Cross entropy and KL divergence

Posted Jan 31, 2025 Updated Feb 1, 2025

By 信雄湊

14 min read

1. Definitions

KL divergence: $KL(P || Q) = ∑_i P(i) log \bigg[\frac{P(i)}{Q(i)}\bigg]$

Cross entropy: $H(P, Q) = - ∑_i P(i) log [Q(i)]$

The relationship between KL divergence and cross entropy can be expressed as:

\[KL(P || Q) = H(P, Q) - H(P)\]

Where H(P, Q) is the cross entropy between distributions P and Q, and H(P) is the entropy of distribution P.

This formula shows that KL divergence is the difference between the cross entropy of P and Q, and the entropy of P. In other words, KL divergence can be thought of as a correction term added to cross entropy to account for the fact that Q may not perfectly match P. When Q perfectly matches P, the cross entropy is equal to the entropy of P, and the KL divergence is zero. When Q is very different from P, the cross entropy will be much larger than the entropy of P, and the KL divergence will be positive and large.

So, while both KL divergence and cross entropy measure the difference between probability distributions, they have different interpretations and applications, with KL divergence being used more generally and cross entropy being used in the specific context of classification.

What is Cross Entropy?

Cross entropy is a measure of how different two probability distributions are. In the context of machine learning and classification, it is often used to measure the difference between a true probability distribution and a predicted probability distribution.

Imagine that you have a set of data points that belong to one of several classes. The true probability distribution for these classes would give the probability of a data point belonging to each class. If you have a classifier that predicts the probability of a data point belonging to each class, this predicted probability distribution can be compared to the true probability distribution using cross entropy.

The cross entropy between the true probability distribution and the predicted probability distribution is a measure of how well the predicted distribution matches the true distribution. If the predicted distribution is exactly the same as the true distribution, the cross entropy is zero. If the predicted distribution is very different from the true distribution, the cross entropy will be larger.

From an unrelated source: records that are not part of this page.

(* ===== verification/ProcessImage.v ===== *)
(** * process_map_elf: the address space of a new process

    The pages of the loadable segments are mapped to the file image in the
    kernel heap, and the stack to its memory.  The mapping writes only page
    tables, so the structures that the loop reads keep their contents. *)
From Stdlib Require Import ZArith Lia String.
From stdpp Require Import base numbers gmap list strings.
From S2P Require Import Prelude Config Memory Strings Machine Console Kheap Paging AddressSpace Blocks Disk Path File Kernel Elf Task TaskList TaskLife Scheduler Process ProcTable Arguments ElfBounds.
Local Open Scope Z_scope.

(** ** Memory that work on the tables of [dir] leaves alone *)

Definition safe (x : machine) (dir a : Z) : Prop :=
  off_heap a \/ exists b, in_heap b /\ used x b /\ ~ owned x dir b /\ in_block b a.
Definition safe_range (x : machine) (dir a n : Z) : Prop := forall k, a <= k < a + n -> safe x dir k.

(** Work on the tables of [dir] that writes to the heap and its table only. *)
Definition dir_work (dir : Z) (x x' : machine) : Prop := pt_ext dir x x' /\ heap_writes x x'.

Lemma dir_work_trans dir x y z : dir_work dir x y -> dir_work dir y z -> dir_work dir x z.
Proof. intros [E1 W1] [E2 W2]. split; [by apply (pt_ext_trans _ _ y) | by apply (heap_writes_trans _ y)]. Qed.

Lemma safe_rd8 x x' dir a : dir_work dir x x' -> safe x dir a -> rd8 (m_ram x') a = rd8 (m_ram x) a.
Proof. intros [H W] [Hq|(b & ? & ? & ? & ?)]; [by apply W | by apply (ext_keep _ _ _ H b)]. Qed.

Lemma safe_rd32 x x' dir a n p :
  dir_work dir x x' -> safe_range x dir a n -> a <= p -> p + 4 <= a + n -> rd32 (m_ram x') p = rd32 (m_ram x) p.
Proof. intros H Hs ??. apply rd32_ext. intros k Hk. apply (safe_rd8 x x' dir); [done | apply Hs; lia]. Qed.

(** ** Mapped pages *)

(** Page [v] is mapped to frame [f] for user code. *)
Definition page_at (x : machine) (dir v f : Z) : Prop :=
  exists fl, (fl = 5 \/ fl = 7) /\ pte_at x dir v = Z.lor (f * 4096) fl /\ Z.testbit (pde x dir (v / 1024)) 2 = true.

Lemma testbit_mod e k : 0 <= k < 12 -> Z.testbit e k = Z.testbit (e mod 4096) k.
Proof. intros Hk. change 4096 with (2 ^ 12). by rewrite Z.mod_pow2_bits_low by lia. Qed.

Lemma page_walk x dir v f va :
  page_at x dir v f -> 0 <= va < 4294967296 -> va / 4096 = v -> 0 <= f < 1048576 ->
  exists r, mmu_walk x dir va = Some (f * 4096 + va mod 4096, r) /\ Z.testbit r 2 = true.
Proof.
  intros (fl & Hfl & Hp & Hd) Hva <- Hf. assert (Hm : f * 4096 mod 4096 = 0) by (by apply Z.mod_mul).
  rewrite mmu_walk_pte by done. cbn zeta. rewrite Hp, entry_present, entry_frame by (done || lia).
  replace (present fl) with true by (destruct Hfl as [-> | ->]; reflexivity). eexists. split; [done|].
  unfold rights. rewrite !Z.land_spec, Z.lor_spec. replace (va / 4194304) with (va / 4096 / 1024) by zlia.
  rewrite Hd. replace (Z.testbit fl 2) with true by (destruct Hfl as [-> | ->]; reflexivity).
  by rewrite orb_true_r.
Qed.

(** All tables of the region are there. *)
Definition tables_at (x : machine) (dir lo hi : Z) : Prop :=
  forall v, lo <= v < hi -> present (pde x dir (v / 1024)) = true.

In machine learning, cross entropy is often used as a loss function during training. The goal is to minimize the cross entropy between the predicted probability distribution and the true probability distribution. This is done by adjusting the parameters of the classifier during training to improve the accuracy of the predictions.

Overall, cross entropy is a useful tool for measuring the difference between two probability distributions, and is particularly important in the context of classification and machine learning.

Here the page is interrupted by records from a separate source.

(* ===== verification/UserMemory.v ===== *)
(** * mmap: memory for user code

    The system call takes zeroed heap blocks, records the region in the
    process and maps it into the address space of the current task. *)
From Stdlib Require Import ZArith Lia String.
From stdpp Require Import base numbers gmap list strings.
From S2P Require Import Prelude Config Memory Machine Console Kheap Paging AddressSpace Blocks Disk Path File Kernel Elf Task TaskList TaskLife Scheduler Process ProcTable Idt Keyboard Syscall.
Local Open Scope Z_scope.

(** ** Zeroed runs of blocks *)

(** [s'] is [s] after a zeroed run of [n] blocks at [i] is taken. *)
Record run_taken (s s' : machine) (i n : Z) : Prop := {
  rt_in : 0 <= i /\ i + n <= HEAP_BLOCKS;
  rt_free : forall k, i <= k < i + n -> entry_is_free s k = true;
  rt_used : forall k, i <= k < i + n -> used s' k;
  rt_zero : forall a, block_addr i <= a < block_addr i + 4096 * n -> rd8 (m_ram s') a = 0;
  rt_heap : exists m, s' = set_ram m s;
  rt_keep : forall a, a < KHEAP_TABLE_ADDR + i \/ KHEAP_TABLE_ADDR + i + n <= a ->
    a < block_addr i \/ block_addr i + 4096 * n <= a -> rd8 (m_ram s') a = rd8 (m_ram s) a }.

Lemma kzalloc_run n s :
  heap_ok s -> 1 <= n < 1048576 -> no_overrun s n ->
  wp (kzalloc (4096 * n)) s (fun p s' =>
    (p = 0 /\ forall k, 0 <= k < HEAP_BLOCKS -> ~ fits s n k) \/ exists i, p = block_addr i /\ run_taken s s' i n).
Proof.
  intros Hs Hn Hno. assert (Hb : blocks_of (4096 * n) = n) by (unfold blocks_of; hp; rewrite u32_small; zlia).
  unfold kzalloc. wp_step. wp_apply (kmalloc_spec (4096 * n) s Hs). rewrite Hb.
  intros p s' [(-> & _ & Hno')|(i & Hi & -> & Hf & Hmin & ->)]; [wp_steps; by left|]. wp_steps. right. exists i. split; [done|].
  specialize (Hno i Hi Hf Hmin). rewrite Z.max_r in Hno by lia. destruct (alloc_run_spec i n s Hs Hi ltac:(lia)) as (m & -> & Hm).
  rewrite Z.max_r in Hm by lia. destruct Hf as [Hf0 Hf].
  assert (Hz : forall a, rd8 (memset (block_addr i) 0 (4096 * n) m) a =
    if (block_addr i <=? a) && (a <? block_addr i + 4096 * n) then 0 else rd8 m a).
  { intros a. by rewrite rd8_memset by (blk; lia). }
  split; cbn [on_ram set_ram m_ram].
  - lia.
  - intros k Hk. destruct (decide (k = i)) as [->|]; [done|]. apply Hf. lia.
  - intros k Hk. unfold used, entry_is_free. rewrite heap_entry by (done || blk; lia). cbn [set_ram m_ram].
    rewrite Hz, Hm, (proj2 (Z.leb_gt _ _)) by (blk; lia). cbn [andb].
    rewrite (proj2 (Z.leb_le _ _)), (proj2 (Z.ltb_lt _ _)) by lia. cbn [andb]. by rewrite run_entry_taken.
  - intros a Ha. rewrite Hz. repeat case_test; cbn; try lia; done.
  - by eexists.
  - intros a Ha Ha'. rewrite Hz, Hm. repeat case_test; cbn; try lia; done.
Qed.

\[H(P, Q) = - ∑_i P(i) log [Q(i)]\]

where P and Q are probability distributions over the same set of events, and P(i) and Q(i) are the probabilities of the ith event in the distributions.

Let’s break down the formula:

$H(P,Q)$: This is the cross entropy between P and Q, which measures how different Q is from P.
$-∑_i$: This is the summation operator, which means that we are summing over all events i in the distributions.
$P(i)$: This is the probability of the ith event in the true distribution P.
$Q(i)$: This represents the predicted probability distribution of the ith event. In classification problems, Q(i) is often the output of the softmax function, which converts the logits (raw outputs of the model) into a probability distribution.
$log [Q(i)]$: This is the natural logarithm of the predicted probability of the ith event. ==It is used to put more weight on events with low probability, as the logarithm of a value between 0 and 1 is negative and decreases rapidly as the value approaches 0.==
$-∑_i P(i) log [Q(i)]$: This term calculates the average amount of information needed to represent events in P using the probabilities in Q.

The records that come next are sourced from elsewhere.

(** Region [j] is gone from the address space and from the process; only page
    tables and that slot are written. *)
Record region_freed (x y : machine) (proc dir j : Z) : Prop := {
  rf_ram : y = set_ram (m_ram y) x;
  rf_walk : forall va, is_u32 va -> mmu_walk y dir va = if in_region (m_ram x) proc j va then None else mmu_walk x dir va;
  rf_slot : vmem_start (m_ram y) proc j = 0 /\ vmem_end (m_ram y) proc j = 0;
  rf_slots : forall k, 0 <= k < PROCESS_VMEM_MAX_BLOCKS -> k <> j ->
    vmem_start (m_ram y) proc k = vmem_start (m_ram x) proc k /\ vmem_end (m_ram y) proc k = vmem_end (m_ram x) proc k;
  rf_owned : forall b, owned y dir b <-> owned x dir b;
  rf_keep : forall a, (forall b, owned x dir b -> ~ in_block b a) ->
    a < proc + p_vmem_start \/ proc + p_vmem_end + 4 * PROCESS_VMEM_MAX_BLOCKS <= a -> rd8 (m_ram y) a = rd8 (m_ram x) a }.

Lemma region_freed_owner x y proc t dir j :
  vmem_owner x proc t dir -> 0 <= j < PROCESS_VMEM_MAX_BLOCKS -> pt_wf y dir ->
  region_freed x y proc dir j -> vmem_owner y proc t dir.
Proof.
  intros [HP HT (bt & Hbt & -> & Hut) HD HW HA HS] Hj HW' F.
  assert (Hout : forall a, a < proc + p_vmem_start \/ proc + p_vmem_end + 4 * PROCESS_VMEM_MAX_BLOCKS <= a ->
      (forall b, in_heap b -> ~ in_block b a) \/ in_block bt a -> rd8 (m_ram y) a = rd8 (m_ram x) a).
  { intros a Ho Hin. apply (rf_keep _ _ _ _ _ F); [|done]. intros b Hb Ha. destruct (owned_used _ _ _ HW Hb) as [Hh _].
    destruct Hin as [Hn|Hn]; [by apply (Hn b)|]. apply (HA b Hb). f_equal. unfold in_block in *. blk. lia. }
  split; try done.
  - rewrite <- HT. apply rd32_ext. intros a Ha. apply Hout; [pfields; lia|]. left. intros b Hb Hin.
    pose proof (placed_out proc a b HP Hb Hin). pfields. lia.
  - exists bt. split_and!; try done. unfold used, entry_is_free in *. enough (E : get_entry y bt = get_entry x bt) by by rewrite E.
    rewrite !heap_entry by (apply (wf_heap _ _ HW) || apply (wf_heap _ _ HW') || blk; lia). apply Hout.
    + destruct (decide (proc + p_vmem_start <= KHEAP_TABLE_ADDR + bt < proc + p_vmem_end + 4 * PROCESS_VMEM_MAX_BLOCKS)) as [Hc|]; [|lia].
      destruct (HP (KHEAP_TABLE_ADDR + bt)) as [_ Hq]; [pfields; lia|]. unfold off_heap in Hq. blk. vga. lia.
    + left. intros b Hb Hin. unfold in_block in Hin. blk. lia.
  - rewrite <- HD. apply rd32_ext. intros a Ha. assert (Hin : in_block bt a) by (unfold in_block; lia).
    apply Hout; [|by right]. pose proof (placed_out proc a bt HP Hbt Hin). pfields. lia.
  - intros b Hb. apply HA. by apply (rf_owned _ _ _ _ _ F).
  - intros k Hk. destruct (decide (k = j)) as [->|Hne]; [destruct (rf_slot _ _ _ _ _ F) as [-> ->]; lia|].
    destruct (rf_slots _ _ _ _ _ F k Hk Hne) as [-> ->]. by apply HS.
Qed.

The intuition behind this formula is that the cross entropy between P and Q is a measure of how much additional information is needed to represent events in P using the predicted probabilities in Q. When the predicted probabilities are very close to the true probabilities, the cross entropy is small, but when they are very different, the cross entropy is large.

In machine learning, cross entropy is often used as a loss function for training classifiers. The goal is to minimize the cross entropy between the true probability distribution (i.e., the ground truth labels) and the predicted probability distribution output by the model. This is done by adjusting the model’s parameters during training to improve its accuracy in predicting the correct labels.

What is KL divergence?

KL divergence, also known as Kullback-Leibler divergence, is a measure of how different two probability distributions are. In the context of machine learning, it is often used to measure the difference between a predicted probability distribution and a true probability distribution.

The KL divergence between two probability distributions P and Q is defined as follows:

\[D_{KL}(P || Q) = ∑_i P(i) log \bigg[\frac{P(i)}{Q(i)}\bigg]\]

where P and Q are probability distributions over the same set of events, and P(i) and Q(i) are the probabilities of the ith event in the distributions.

Let’s break down the formula:

$D_{KL}(P \vert\vert Q)$: This is the KL divergence between P and Q, which measures how different Q is from P.
$∑_i$: This is the summation operator, which means that we are summing over all events i in the distributions.
$P(i)$: This is the probability of the ith event in the true distribution P.
$log \bigg[\frac{P(i)}{Q(i)}\bigg]$: This is the natural logarithm of the ratio of the probability of the ith event in the true distribution P to the probability of the same event in the predicted distribution Q.

The intuition behind KL divergence is that it measures how much additional information is needed to represent events in P using the probabilities in Q. When P and Q are the same distribution, the KL divergence is zero. When they are different, the KL divergence is greater than zero.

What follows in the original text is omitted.